Transcribe the listing below from its opening line up to and including the line that contains "s || contains"; reproduce nothing else.
-------- Input records --------
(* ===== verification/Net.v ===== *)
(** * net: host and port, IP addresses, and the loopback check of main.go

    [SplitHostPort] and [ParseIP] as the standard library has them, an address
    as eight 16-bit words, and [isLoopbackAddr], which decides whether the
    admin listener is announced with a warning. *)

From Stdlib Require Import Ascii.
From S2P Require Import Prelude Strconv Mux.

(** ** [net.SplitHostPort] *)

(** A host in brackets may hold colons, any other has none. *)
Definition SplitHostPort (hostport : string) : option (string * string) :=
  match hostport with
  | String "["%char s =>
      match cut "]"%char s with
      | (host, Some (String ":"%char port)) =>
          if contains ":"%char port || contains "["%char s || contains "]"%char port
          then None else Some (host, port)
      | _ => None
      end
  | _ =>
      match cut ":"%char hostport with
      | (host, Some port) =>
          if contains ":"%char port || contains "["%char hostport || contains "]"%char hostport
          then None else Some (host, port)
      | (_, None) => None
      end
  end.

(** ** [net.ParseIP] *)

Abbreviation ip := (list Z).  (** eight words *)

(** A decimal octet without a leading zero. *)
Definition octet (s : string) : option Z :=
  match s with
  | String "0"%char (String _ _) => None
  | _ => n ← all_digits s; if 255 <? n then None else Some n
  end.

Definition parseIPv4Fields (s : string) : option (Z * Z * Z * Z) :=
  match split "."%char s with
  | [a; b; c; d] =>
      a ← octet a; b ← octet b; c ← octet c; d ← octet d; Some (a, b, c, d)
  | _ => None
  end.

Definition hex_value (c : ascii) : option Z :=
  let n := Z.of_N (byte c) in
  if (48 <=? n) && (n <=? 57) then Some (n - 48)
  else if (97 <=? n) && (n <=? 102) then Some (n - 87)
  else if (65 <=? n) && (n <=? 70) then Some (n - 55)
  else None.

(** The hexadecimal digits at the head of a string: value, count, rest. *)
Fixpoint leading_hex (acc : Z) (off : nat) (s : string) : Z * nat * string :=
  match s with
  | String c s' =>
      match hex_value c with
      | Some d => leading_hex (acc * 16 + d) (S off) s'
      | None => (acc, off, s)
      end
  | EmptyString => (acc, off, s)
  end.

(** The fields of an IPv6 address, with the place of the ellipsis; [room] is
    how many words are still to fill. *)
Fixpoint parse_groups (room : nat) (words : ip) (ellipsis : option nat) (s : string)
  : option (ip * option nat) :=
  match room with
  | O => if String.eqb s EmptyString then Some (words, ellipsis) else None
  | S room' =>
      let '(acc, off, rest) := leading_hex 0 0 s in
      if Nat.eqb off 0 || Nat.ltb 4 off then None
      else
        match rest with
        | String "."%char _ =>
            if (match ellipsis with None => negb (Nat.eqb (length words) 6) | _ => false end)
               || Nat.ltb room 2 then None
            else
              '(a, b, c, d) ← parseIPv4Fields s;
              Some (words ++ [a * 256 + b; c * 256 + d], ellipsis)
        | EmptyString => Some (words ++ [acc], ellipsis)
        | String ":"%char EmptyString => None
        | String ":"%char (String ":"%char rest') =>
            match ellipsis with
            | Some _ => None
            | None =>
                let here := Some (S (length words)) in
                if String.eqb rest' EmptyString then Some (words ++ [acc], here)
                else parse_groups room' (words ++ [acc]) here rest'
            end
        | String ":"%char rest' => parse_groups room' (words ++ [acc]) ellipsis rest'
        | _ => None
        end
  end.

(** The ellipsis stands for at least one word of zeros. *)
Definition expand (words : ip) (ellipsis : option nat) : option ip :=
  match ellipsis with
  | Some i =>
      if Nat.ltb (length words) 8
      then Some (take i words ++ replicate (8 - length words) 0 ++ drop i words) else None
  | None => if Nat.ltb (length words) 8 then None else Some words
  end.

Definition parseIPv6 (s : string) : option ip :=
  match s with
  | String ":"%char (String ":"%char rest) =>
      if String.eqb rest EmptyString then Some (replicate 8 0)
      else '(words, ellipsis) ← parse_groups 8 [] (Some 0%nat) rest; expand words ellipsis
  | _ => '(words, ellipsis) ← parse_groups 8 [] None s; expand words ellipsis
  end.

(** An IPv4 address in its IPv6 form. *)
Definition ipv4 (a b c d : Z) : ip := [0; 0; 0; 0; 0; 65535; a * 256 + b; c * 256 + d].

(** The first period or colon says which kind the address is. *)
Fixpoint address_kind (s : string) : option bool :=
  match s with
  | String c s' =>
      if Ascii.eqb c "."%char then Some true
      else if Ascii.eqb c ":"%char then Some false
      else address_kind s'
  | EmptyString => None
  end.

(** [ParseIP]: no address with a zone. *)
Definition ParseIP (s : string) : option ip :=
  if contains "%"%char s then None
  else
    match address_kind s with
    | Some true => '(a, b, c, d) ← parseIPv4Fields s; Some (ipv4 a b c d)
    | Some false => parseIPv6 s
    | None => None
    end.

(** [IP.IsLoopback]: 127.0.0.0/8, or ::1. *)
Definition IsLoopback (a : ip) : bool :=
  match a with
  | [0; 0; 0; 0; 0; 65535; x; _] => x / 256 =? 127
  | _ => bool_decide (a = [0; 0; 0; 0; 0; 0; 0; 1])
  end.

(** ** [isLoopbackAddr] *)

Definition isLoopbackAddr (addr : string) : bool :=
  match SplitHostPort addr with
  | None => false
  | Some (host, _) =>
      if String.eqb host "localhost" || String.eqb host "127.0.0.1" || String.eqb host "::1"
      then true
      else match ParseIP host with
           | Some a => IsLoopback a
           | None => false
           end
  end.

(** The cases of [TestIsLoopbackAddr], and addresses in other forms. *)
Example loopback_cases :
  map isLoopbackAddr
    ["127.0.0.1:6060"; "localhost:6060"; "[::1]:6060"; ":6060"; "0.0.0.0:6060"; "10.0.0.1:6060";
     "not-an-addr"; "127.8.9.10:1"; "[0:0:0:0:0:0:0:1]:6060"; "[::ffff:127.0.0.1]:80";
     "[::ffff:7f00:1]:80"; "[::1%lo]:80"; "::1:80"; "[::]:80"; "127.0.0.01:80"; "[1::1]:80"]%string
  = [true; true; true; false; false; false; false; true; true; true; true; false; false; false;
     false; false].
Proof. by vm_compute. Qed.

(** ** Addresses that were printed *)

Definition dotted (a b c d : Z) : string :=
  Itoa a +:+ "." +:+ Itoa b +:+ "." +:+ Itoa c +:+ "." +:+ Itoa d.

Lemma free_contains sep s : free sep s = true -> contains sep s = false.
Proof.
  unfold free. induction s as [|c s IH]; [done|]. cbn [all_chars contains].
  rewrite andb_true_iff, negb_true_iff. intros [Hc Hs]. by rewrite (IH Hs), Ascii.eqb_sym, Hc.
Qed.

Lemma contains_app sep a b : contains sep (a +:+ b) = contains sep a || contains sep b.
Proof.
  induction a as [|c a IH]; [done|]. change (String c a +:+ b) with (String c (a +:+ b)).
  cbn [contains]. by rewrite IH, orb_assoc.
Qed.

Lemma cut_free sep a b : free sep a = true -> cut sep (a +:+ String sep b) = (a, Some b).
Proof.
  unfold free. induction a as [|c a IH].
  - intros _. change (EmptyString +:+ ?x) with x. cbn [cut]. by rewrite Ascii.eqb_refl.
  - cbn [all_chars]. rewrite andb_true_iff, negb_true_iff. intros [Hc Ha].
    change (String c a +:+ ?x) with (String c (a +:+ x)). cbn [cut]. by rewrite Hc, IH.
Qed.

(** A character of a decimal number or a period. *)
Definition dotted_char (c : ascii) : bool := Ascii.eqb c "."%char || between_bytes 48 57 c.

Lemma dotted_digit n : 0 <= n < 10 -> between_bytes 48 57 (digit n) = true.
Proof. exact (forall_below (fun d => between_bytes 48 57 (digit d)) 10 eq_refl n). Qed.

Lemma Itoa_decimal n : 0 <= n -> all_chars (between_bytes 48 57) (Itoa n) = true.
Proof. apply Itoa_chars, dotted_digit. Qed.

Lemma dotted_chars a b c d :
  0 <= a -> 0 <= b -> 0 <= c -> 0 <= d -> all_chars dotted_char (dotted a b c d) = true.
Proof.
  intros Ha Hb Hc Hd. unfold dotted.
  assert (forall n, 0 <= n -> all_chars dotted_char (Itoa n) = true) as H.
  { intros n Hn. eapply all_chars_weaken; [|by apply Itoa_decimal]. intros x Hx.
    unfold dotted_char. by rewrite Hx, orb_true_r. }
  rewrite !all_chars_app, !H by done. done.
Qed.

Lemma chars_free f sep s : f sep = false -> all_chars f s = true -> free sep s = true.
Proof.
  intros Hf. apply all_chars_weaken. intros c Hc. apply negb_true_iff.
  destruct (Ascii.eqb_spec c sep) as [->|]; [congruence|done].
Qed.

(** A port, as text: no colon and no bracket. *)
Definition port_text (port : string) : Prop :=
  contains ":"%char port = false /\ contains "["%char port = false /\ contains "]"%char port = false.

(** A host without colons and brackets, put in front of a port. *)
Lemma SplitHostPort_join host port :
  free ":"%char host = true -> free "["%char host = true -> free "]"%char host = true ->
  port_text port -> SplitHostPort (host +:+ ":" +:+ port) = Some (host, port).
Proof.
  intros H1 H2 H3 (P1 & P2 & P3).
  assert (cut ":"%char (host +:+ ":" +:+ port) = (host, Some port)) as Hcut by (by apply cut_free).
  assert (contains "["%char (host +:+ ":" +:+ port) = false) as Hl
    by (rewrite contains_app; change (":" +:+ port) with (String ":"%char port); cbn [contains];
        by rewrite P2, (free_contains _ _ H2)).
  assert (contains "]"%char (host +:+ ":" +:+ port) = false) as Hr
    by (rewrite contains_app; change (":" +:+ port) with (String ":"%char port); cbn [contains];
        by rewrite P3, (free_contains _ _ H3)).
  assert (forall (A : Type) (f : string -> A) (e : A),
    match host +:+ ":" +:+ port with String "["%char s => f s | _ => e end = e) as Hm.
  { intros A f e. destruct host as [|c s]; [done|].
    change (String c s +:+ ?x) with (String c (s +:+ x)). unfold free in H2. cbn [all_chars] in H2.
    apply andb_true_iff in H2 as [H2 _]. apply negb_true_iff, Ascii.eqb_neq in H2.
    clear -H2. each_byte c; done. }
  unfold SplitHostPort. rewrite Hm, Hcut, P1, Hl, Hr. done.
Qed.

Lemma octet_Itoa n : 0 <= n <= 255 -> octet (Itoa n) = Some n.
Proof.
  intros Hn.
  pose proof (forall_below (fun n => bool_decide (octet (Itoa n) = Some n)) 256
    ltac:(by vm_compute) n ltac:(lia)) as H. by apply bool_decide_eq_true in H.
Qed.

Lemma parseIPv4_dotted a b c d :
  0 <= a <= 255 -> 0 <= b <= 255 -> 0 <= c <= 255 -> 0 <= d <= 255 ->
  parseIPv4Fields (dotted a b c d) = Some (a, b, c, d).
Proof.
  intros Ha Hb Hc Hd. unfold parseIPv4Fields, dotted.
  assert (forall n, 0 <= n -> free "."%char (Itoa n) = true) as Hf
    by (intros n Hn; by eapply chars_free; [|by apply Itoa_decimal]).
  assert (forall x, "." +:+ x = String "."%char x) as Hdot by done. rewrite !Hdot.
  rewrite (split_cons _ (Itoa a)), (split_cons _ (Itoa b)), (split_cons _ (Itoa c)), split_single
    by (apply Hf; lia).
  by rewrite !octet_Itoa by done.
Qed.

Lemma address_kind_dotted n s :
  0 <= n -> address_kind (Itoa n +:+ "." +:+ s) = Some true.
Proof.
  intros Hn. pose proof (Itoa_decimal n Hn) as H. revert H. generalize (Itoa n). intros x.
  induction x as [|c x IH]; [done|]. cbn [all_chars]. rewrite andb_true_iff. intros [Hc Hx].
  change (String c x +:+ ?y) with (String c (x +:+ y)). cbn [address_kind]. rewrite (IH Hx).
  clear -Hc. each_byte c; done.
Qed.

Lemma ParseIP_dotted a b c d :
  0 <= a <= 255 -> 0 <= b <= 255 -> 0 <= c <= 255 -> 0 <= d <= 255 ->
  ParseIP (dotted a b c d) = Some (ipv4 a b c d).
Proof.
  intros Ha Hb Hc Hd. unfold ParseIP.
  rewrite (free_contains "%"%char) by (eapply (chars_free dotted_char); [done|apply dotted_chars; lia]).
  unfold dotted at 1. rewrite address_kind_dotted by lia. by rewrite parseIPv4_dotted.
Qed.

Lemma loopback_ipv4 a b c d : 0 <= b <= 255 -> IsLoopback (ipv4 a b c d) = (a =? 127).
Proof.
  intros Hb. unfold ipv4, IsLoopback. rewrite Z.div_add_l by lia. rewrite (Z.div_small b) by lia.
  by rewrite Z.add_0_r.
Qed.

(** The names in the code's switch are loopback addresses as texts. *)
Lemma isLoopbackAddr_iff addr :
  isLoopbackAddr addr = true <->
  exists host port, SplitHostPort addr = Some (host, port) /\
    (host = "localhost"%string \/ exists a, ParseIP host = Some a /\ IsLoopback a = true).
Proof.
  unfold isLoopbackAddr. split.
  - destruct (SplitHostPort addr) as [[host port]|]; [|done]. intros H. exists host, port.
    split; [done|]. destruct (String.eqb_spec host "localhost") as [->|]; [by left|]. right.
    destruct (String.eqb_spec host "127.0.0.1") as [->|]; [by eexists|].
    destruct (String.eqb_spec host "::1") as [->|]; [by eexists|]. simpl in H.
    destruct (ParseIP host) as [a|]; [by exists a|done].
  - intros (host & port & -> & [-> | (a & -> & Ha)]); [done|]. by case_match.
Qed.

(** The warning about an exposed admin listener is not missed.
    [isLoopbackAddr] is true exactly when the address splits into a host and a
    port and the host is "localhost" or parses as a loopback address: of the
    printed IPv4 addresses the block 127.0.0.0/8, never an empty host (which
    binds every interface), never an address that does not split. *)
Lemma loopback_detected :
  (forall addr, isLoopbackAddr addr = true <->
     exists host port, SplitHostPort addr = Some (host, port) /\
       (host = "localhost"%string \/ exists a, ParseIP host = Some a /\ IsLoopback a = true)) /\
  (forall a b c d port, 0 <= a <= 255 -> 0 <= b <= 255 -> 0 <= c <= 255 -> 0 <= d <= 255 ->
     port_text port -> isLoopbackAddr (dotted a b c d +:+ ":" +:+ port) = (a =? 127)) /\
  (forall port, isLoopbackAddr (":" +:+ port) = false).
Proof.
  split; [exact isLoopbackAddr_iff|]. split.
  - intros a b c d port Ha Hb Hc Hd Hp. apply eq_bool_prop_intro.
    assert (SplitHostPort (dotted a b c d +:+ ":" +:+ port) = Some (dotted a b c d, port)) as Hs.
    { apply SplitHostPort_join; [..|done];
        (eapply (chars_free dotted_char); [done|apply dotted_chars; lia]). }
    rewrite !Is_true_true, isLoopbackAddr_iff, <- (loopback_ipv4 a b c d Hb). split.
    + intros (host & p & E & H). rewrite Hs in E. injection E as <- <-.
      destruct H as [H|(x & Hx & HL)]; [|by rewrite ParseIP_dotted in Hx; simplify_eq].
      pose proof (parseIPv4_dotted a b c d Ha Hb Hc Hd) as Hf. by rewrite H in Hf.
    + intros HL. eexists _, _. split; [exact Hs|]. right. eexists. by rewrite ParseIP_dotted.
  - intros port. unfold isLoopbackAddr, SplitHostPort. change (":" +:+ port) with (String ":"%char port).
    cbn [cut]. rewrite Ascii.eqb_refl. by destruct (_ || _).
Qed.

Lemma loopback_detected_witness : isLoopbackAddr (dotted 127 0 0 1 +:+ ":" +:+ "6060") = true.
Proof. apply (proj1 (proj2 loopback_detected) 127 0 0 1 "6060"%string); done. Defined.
--------
*Worked solution*.
(* ===== verification/Net.v ===== *)
(** * net: host and port, IP addresses, and the loopback check of main.go

    [SplitHostPort] and [ParseIP] as the standard library has them, an address
    as eight 16-bit words, and [isLoopbackAddr], which decides whether the
    admin listener is announced with a warning. *)

From Stdlib Require Import Ascii.
From S2P Require Import Prelude Strconv Mux.

(** ** [net.SplitHostPort] *)

(** A host in brackets may hold colons, any other has none. *)
Definition SplitHostPort (hostport : string) : option (string * string) :=
  match hostport with
  | String "["%char s =>
      match cut "]"%char s with
      | (host, Some (String ":"%char port)) =>
          if contains ":"%char port || contains "["%char s || contains "]"%char port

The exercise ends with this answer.